My wife was diagnosed with stage IV this April.  Needless to describe emotions, pretty much the same as all the posts I read.


However, my wife also has follicular lypmphoma and was diagnosed with it two years before.  She was placed on watch and wait until a biophsy of a neucrotic node on her neck dropped the M bomb on us.


She successfully did four rounds of yervoy and opdivo.  Mix results.  Due to new mets Dr. recommended clinical trials for which she didn't qualify due to concurrency of lymphoma.  So now want to try Keytruda and Lukian although she benefitted from combo as there was some shrinkage of mets.

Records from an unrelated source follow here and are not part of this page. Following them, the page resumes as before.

(** The generated frame: [n] rows, ids 0 .. n-1 in order, dates in 2024,
    the three event names, and on every row the month key of its date. *)
Lemma generate_data_frame (n s : Z) (g : rng) :
  0 ≤ n →
  ∃ D, (generate n s g).1 = Ok D ∧
       length D = Z.to_nat n ∧
       event_id <$> D = arange n ∧
       Forall (λ r, date r ∈ dates_2024) D ∧
       Forall (λ r, event r ∈ funnel_order) D ∧
       Forall month_derived D.
Proof.
  intros Hn. unfold generate, generate_data.
  rewrite (proj2 (Z.ltb_ge n 0) Hn).
  pose proof (randint_length 1 2000 n (seed s) Hn) as Hlu.
  destruct (randint 1 2000 n (seed s)) as [users g1]. cbn [fst] in Hlu.
  assert (dates_2024 ≠ []) as Hne by done.
  pose proof (choice_length Date dates_2024 None n g1 Hn Hne) as Hld.
  pose proof (choice_elem Date dates_2024 None n g1) as Hed.
  destruct (choice Date dates_2024 None n g1) as [ds g2]. cbn [fst] in Hld, Hed.
  set (names := ["view"; "add_to_cart"; "purchase"]%string).
  set (p := Some [6 # 10; 25 # 100; 15 # 100]%Q).
  assert (names ≠ []) as Hne' by done.
  pose proof (choice_length string names p n g2 Hn Hne') as Hle.
  pose proof (choice_elem string names p n g2) as Hee.
  destruct (choice string names p n g2) as [es g3]. cbn [fst] in Hle, Hee.
  pose proof (uniform_length 5 300 n g3 Hn) as Hlp.
  destruct (uniform 5 300 n g3) as [ps g4]. cbn [fst] in Hlp |- *.
  assert (length (arange n) = Z.to_nat n) as Hla by apply length_seqZ.
  destruct (make_frame_ok (arange n) users ds es (round2 <$> ps))
    as (D & HD & Hi & _ & Hds & Hes & _ & Hm);
    [rewrite ?length_fmap; congruence..|].
  exists D. split; [done|].
  assert (Forall (λ r, date r ∈ dates_2024) D) as Hdates.
  { apply Forall_forall. intros r Hr. apply Hed. rewrite <- Hds.
    apply list_elem_of_fmap. by exists r. }
  repeat split; try done.
  - by rewrite <- (length_fmap event_id), Hi.
  - apply Forall_forall. intros r Hr. apply Hee. rewrite <- Hes.
    apply list_elem_of_fmap. by exists r.
  - apply Forall_forall. intros r Hr. split.
    + by eapply Forall_forall in Hm.
    + eapply Forall_forall in Hdates; [|done].
      exact (proj1 (Forall_forall _ _) dates_2024_in_range _ Hdates).
Qed.
End GeneratorFacts.

Module CounterRngFacts.
Import CounterRng.

Lemma counter_randint_length lo hi n g :
  0 ≤ n → length (randint lo hi n g).1 = Z.to_nat n.
Proof. intros _. cbn. by rewrite length_fmap, length_seqZ. Qed.

Lemma counter_choice_length A (l : list A) p n g :
  0 ≤ n → l ≠ [] → length (choice A l p n g).1 = Z.to_nat n.
Proof.
  intros _ Hl. destruct l as [|x l]; [done|].
  cbn [choice fst]. by rewrite length_fmap, length_seqZ.
Qed.

Lemma counter_choice_elem A (l : list A) p n g x :
  x ∈ (choice A l p n g).1 → x ∈ l.
Proof.
  destruct l as [|y l]; [done|]. cbn [choice fst]. intros Hx.
  destruct (proj1 (list_elem_of_fmap _ _ _) Hx) as (i & -> & _).
  apply nth_elem_of.
  pose proof (Z.mod_pos_bound (g + i) (Z.of_nat (length (y :: l)))) as Hb.
  cbn [length] in *. lia.
Qed.

Lemma counter_uniform_length a b n g :
  0 ≤ n → length (uniform a b n g).1 = Z.to_nat n.
Proof. intros _. cbn. by rewrite length_fmap, length_seqZ. Qed.

Example generate_two_rows :
  (generate 2 42 0).1 =
  Ok [mkRow 0 43 (mkDate 2024 2 14) "add_to_cart" (1916 # 100) "2024-02";
      mkRow 1 44 (mkDate 2024 2 15) "purchase" (1946 # 100) "2024-02"].
Proof. reflexivity. Qed.

Lemma generate_frame (n s : Z) (g : rng) :
  0 ≤ n →
  ∃ D, (generate n s g).1 = Ok D ∧
       length D = Z.to_nat n ∧
       event_id <$> D = arange n ∧
       Forall (λ r, date r ∈ dates_2024) D ∧
       Forall (λ r, event r ∈ funnel_order) D ∧
       Forall month_derived D.
Proof.
  apply generate_data_frame.
  - apply counter_randint_length.
  - apply counter_choice_length.
  - apply counter_choice_elem.
  - apply counter_uniform_length.
Qed.
End CounterRngFacts.

(** ** The whole pass *)

Lemma Forall_view (P : Row → Prop) (D : DataFrame) events lo hi :
  Forall P D → Forall P (filter (keeps events lo hi) D).
Proof.
  intros HD. apply Forall_forall. intros r Hr.
  apply list_elem_of_filter in Hr as [_ Hr].
  by eapply Forall_forall in HD.
Qed.

(** The identity filter: when every row meets the criteria the view is the
    dataset. *)
Lemma view_identity (D : DataFrame) events lo hi :
  Forall (keeps events lo hi) D → view D events [lo; hi] = Ok D.
Proof.
  intros HD. rewrite view_pair. f_equal.
  induction HD as [|r D Hr _ IH]; [done|].
  by rewrite filter_cons, decide_True, IH.
Qed.

(** On a view that carries the month keys of its dates no step of the
    aggregation raises. *)
Lemma aggregate_total (v : DataFrame) :
  Forall month_derived v →
  ∃ d, aggregate v = Ok d ∧
       d_view d = v ∧ d_funnel d = funnel v ∧
       d_views d = unique_views v ∧ d_adds d = unique_adds v ∧
       d_purchases d = unique_purchases v ∧
       conv_view_to_add v = Ok (d_conv_view_to_add d) ∧
       conv_add_to_purchase v = Ok (d_conv_add_to_purchase d) ∧
       d_cart_abandonment_rate d = (1 - d_conv_add_to_purchase d)%Q ∧
       d_avg_order_value d = avg_order_value v ∧
       monthly v = Ok (d_monthly d).
Proof.
  intros Hv. unfold aggregate, cart_abandonment_rate.
  unfold conv_view_to_add, conv_add_to_purchase.
  rewrite !guarded_truediv, (monthly_ok v Hv). cbn [rbind].
  eexists. split; [reflexivity|]. cbn. by repeat split.
Qed.

(** With two dates selected, a run over a dataset as line 25 leaves it
    shows no message and returns every aggregate. *)
Lemma run_total (D : DataFrame) events lo hi :
  Forall month_derived D →
  ∃ d, run D events [lo; hi] = ([], Ok d) ∧
       d_view d = filter (keeps events lo hi) D.
Proof.
  intros HD. unfold run. rewrite view_pair. cbn [rbind].
  destruct (aggregate_total (filter (keeps events lo hi) D)) as (d & Hd & Hv & _).
  { by apply Forall_view. }
  exists d. by rewrite Hd.
Qed.

Example four_records_dashboard :
  run four_records funnel_order [mkDate 2024 1 1; mkDate 2024 12 31] =
  ([], Ok (mkDashboard four_records
             [mkFunnelRow "add_to_cart" 1; mkFunnelRow "purchase" 1;
              mkFunnelRow "view" 2]
             2 1 1 (1 # 2) 1%Q 0%Q (Num 100%Q)
             [mkMonthlyRow (mkDate 2024 1 1) 1 100%Q])).
Proof. reflexivity. Qed.

(** Only purchases selected, none in range: average order value 0, empty
    monthly series, no error. *)
Example no_purchase_in_range :
  run four_records ["purchase"%string] [mkDate 2024 3 1; mkDate 2024 3 31] =
  ([], Ok (mkDashboard [] [] 0 0 0 0%Q 0%Q 1%Q (Num 0%Q) [])).
Proof. reflexivity. Qed.

(** * Further properties of the pipeline *)

(** ** Widget defaults *)

Lemma elem_of_unique_from (seen xs : list string) x :
  x ∈ unique_from seen xs ↔ x ∈ xs ∧ x ∉ seen.
Proof.
  revert seen. induction xs as [|y xs IH]; intros seen; cbn [unique_from].
  - split; [by intros ?%elem_of_nil | by intros [?%elem_of_nil _]].
  - case_bool_decide as Hy.
    + rewrite IH, elem_of_cons. split; [intros [Hx Hns]; split; [by right|done]|].
      intros [[-> | Hx] Hns]; [done | by split].
    + rewrite !elem_of_cons, IH, elem_of_cons. split.
      * intros [-> | [Hx Hns]]; [by split; [left|] | split; [by right|]].
        intros Hs. apply Hns. by right.
      * intros [[-> | Hx] Hns]; [by left|].
        destruct (decide (x = y)) as [-> | Hne]; [by left|].
        right. split; [done|]. by intros [? | ?].
Qed.

Lemma elem_of_unique (xs : list string) x : x ∈ unique xs ↔ x ∈ xs.
Proof.
  unfold unique. rewrite elem_of_unique_from. split; [by intros [? _]|].
  intros Hx. split; [done|]. by intros ?%elem_of_nil.
Qed.

Lemma date_min_le (ds : list Date) :
  match date_min ds with
  | None => ds = []
  | Some m => m ∈ ds ∧ Forall (date_le m) ds
  end.
Proof.
  induction ds as [|d ds IH]; [done|]. cbn [date_min foldr].
  fold (date_min ds). destruct (date_min ds) as [m|].
  - destruct IH as [Hm Hall]. destruct (date_leb d m) eqn:Hdm.
    + split; [by left|]. constructor; [done|].
      eapply Forall_impl; [exact Hall|]. intros x Hx.
      exact (date_le_trans d m x Hdm Hx).
    + split; [by right|]. constructor; [|done].
      destruct (date_le_total d m) as [H|H]; [|done].
      unfold date_le in H. congruence.
  - subst ds. split; [by left|]. by repeat constructor.
Qed.

Lemma date_max_ge (ds : list Date) :
  match date_max ds with
  | None => ds = []
  | Some m => m ∈ ds ∧ Forall (λ d, date_le d m) ds
  end.
Proof.
  induction ds as [|d ds IH]; [done|]. cbn [date_max foldr].
  fold (date_max ds). destruct (date_max ds) as [m|].
  - destruct IH as [Hm Hall]. destruct (date_leb m d) eqn:Hmd.
    + split; [by left|]. constructor; [done|].
      eapply Forall_impl; [exact Hall|]. intros x Hx.
      exact (date_le_trans x m d Hx Hmd).
    + split; [by right|]. constructor; [|done].
      destruct (date_le_total m d) as [H|H]; [|done].
      unfold date_le in H. congruence.
  - subst ds. split; [by left|]. by repeat constructor.
Qed.

(** X1: on a dataset with at least one row, the values the two sidebar
    widgets start with (every event name that occurs, and the earliest and
    latest date of the date column) show no message and select the whole
    dataset, unchanged. *)
Theorem default_widgets_select_everything (D : DataFrame) :
  D ≠ [] →
  ∃ lo hi, date_min (date <$> D) = Some lo ∧
           date_max (date <$> D) = Some hi ∧
           sidebar_errors [lo; hi] = [] ∧
           view D (default_events D) [lo; hi] = Ok D.
Proof.
  intros Hne.
  pose proof (date_min_le (date <$> D)) as Hmin.
  pose proof (date_max_ge (date <$> D)) as Hmax.
  destruct (date_min (date <$> D)) as [lo|];
    [|by apply fmap_nil_inv in Hmin].
  destruct (date_max (date <$> D)) as [hi|];
    [|by apply fmap_nil_inv in Hmax].
  exists lo, hi. repeat split; try done.
  apply view_identity. apply Forall_forall. intros r Hr.
  assert (date r ∈ date <$> D) as Hd by (apply list_elem_of_fmap; by exists r).
  split; [|split].
  - apply elem_of_unique, list_elem_of_fmap. by exists r.
  - destruct Hmin as [_ Hall]. by eapply Forall_forall in Hall.
  - destruct Hmax as [_ Hall]. by eapply Forall_forall in Hall.
Qed.

Lemma default_widgets_select_everything_witness :
  four_records ≠ [] ∧
  ∃ lo hi, date_min (date <$> four_records) = Some lo ∧
           date_max (date <$> four_records) = Some hi ∧
           sidebar_errors [lo; hi] = [] ∧
           view four_records (default_events four_records) [lo; hi]
             = Ok four_records.
Proof.
  assert (four_records ≠ []) as Hne by discriminate.
  split; [exact Hne|].
  exact (default_widgets_select_everything four_records Hne).
Defined.

(** ** More on the filter *)

(** X2: with two dates selected, a row is in the view exactly when it is in
    the dataset, its event is selected and its date is in the closed
    interval; and the view is the whole dataset exactly when every row of
    the dataset is such a row. *)
Theorem view_holds_exactly_the_matches (D : DataFrame) (events : list string)
    (lo hi : Date) :
  ∃ v, view D events [lo; hi] = Ok v ∧
       (∀ r, r ∈ v ↔ r ∈ D ∧ event r ∈ events ∧ date_le lo (date r)
                     ∧ date_le (date r) hi) ∧
       (v = D ↔ Forall (λ r, event r ∈ events ∧ date_le lo (date r)
                             ∧ date_le (date r) hi) D).
Proof.
  exists (filter (keeps events lo hi) D). split; [apply view_pair|]. split.
  - intros r. rewrite list_elem_of_filter. unfold keeps. tauto.
  - split.
    + intros Heq. rewrite <- Heq. apply Forall_forall. intros r Hr.
      by apply list_elem_of_filter in Hr as [Hk _].
    + intros Hall. pose proof (view_identity D events lo hi Hall) as Hid.
      rewrite view_pair in Hid. by injection Hid.
Qed.

Lemma filter_keeps_narrower (D : DataFrame) events1 events2 lo1 hi1 lo2 hi2 :
  events2 ⊆ events1 → date_le lo1 lo2 → date_le hi2 hi1 →
  filter (keeps events2 lo2 hi2) (filter (keeps events1 lo1 hi1) D) =
  filter (keeps events2 lo2 hi2) D.
Proof.
  intros Hev Hlo Hhi. rewrite list_filter_filter. apply list_filter_iff.
  intros r. unfold keeps. split; [tauto|].
  intros (He & Hl & Hh). repeat split; try done.
  - by apply Hev.
  - by etrans.
  - by etrans.
Qed.

(** X3: narrowing a selection (fewer event names, a later start, an
    earlier end) and filtering the wider view again gives the same view as
    filtering the dataset with the narrower selection, and that view is a
    subsequence of the wider one. *)
Theorem narrower_selection_refilters (D : DataFrame)
    (events1 events2 : list string) (lo1 hi1 lo2 hi2 : Date) :
  events2 ⊆ events1 → date_le lo1 lo2 → date_le hi2 hi1 →
  ∃ v1 v2, view D events1 [lo1; hi1] = Ok v1 ∧
           view D events2 [lo2; hi2] = Ok v2 ∧
           view v1 events2 [lo2; hi2] = Ok v2 ∧
           v2 `sublist_of` v1.
Proof.
  intros Hev Hlo Hhi.
  exists (filter (keeps events1 lo1 hi1) D), (filter (keeps events2 lo2 hi2) D).
  rewrite !view_pair. repeat split.
  - f_equal. by apply filter_keeps_narrower.
  - rewrite <- (filter_keeps_narrower D events1 events2 lo1 hi1 lo2 hi2)
      by done.
    apply sublist_filter.
Qed.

My concern is that she has the CD10 expression which I understand is not a good thing to have and the SOX10 expression which is likewise bad.


She is Braf, Nras and Cart negative also bad because can't resort to trageted therapy.


I don't know about the Keytruda / Lukian combo but I'm thinking that some peptide prodrug may be the way to go because of the CD10 expression.


Anyone out have any advice on the CD10 or am I getting bogged down of it.


Has anyone gone NED on Keytruda after mixed result on ipi/divo.


A doctor at MS Anderson recommended Abraxene as second line.


Any sight is welcomed and appreciated.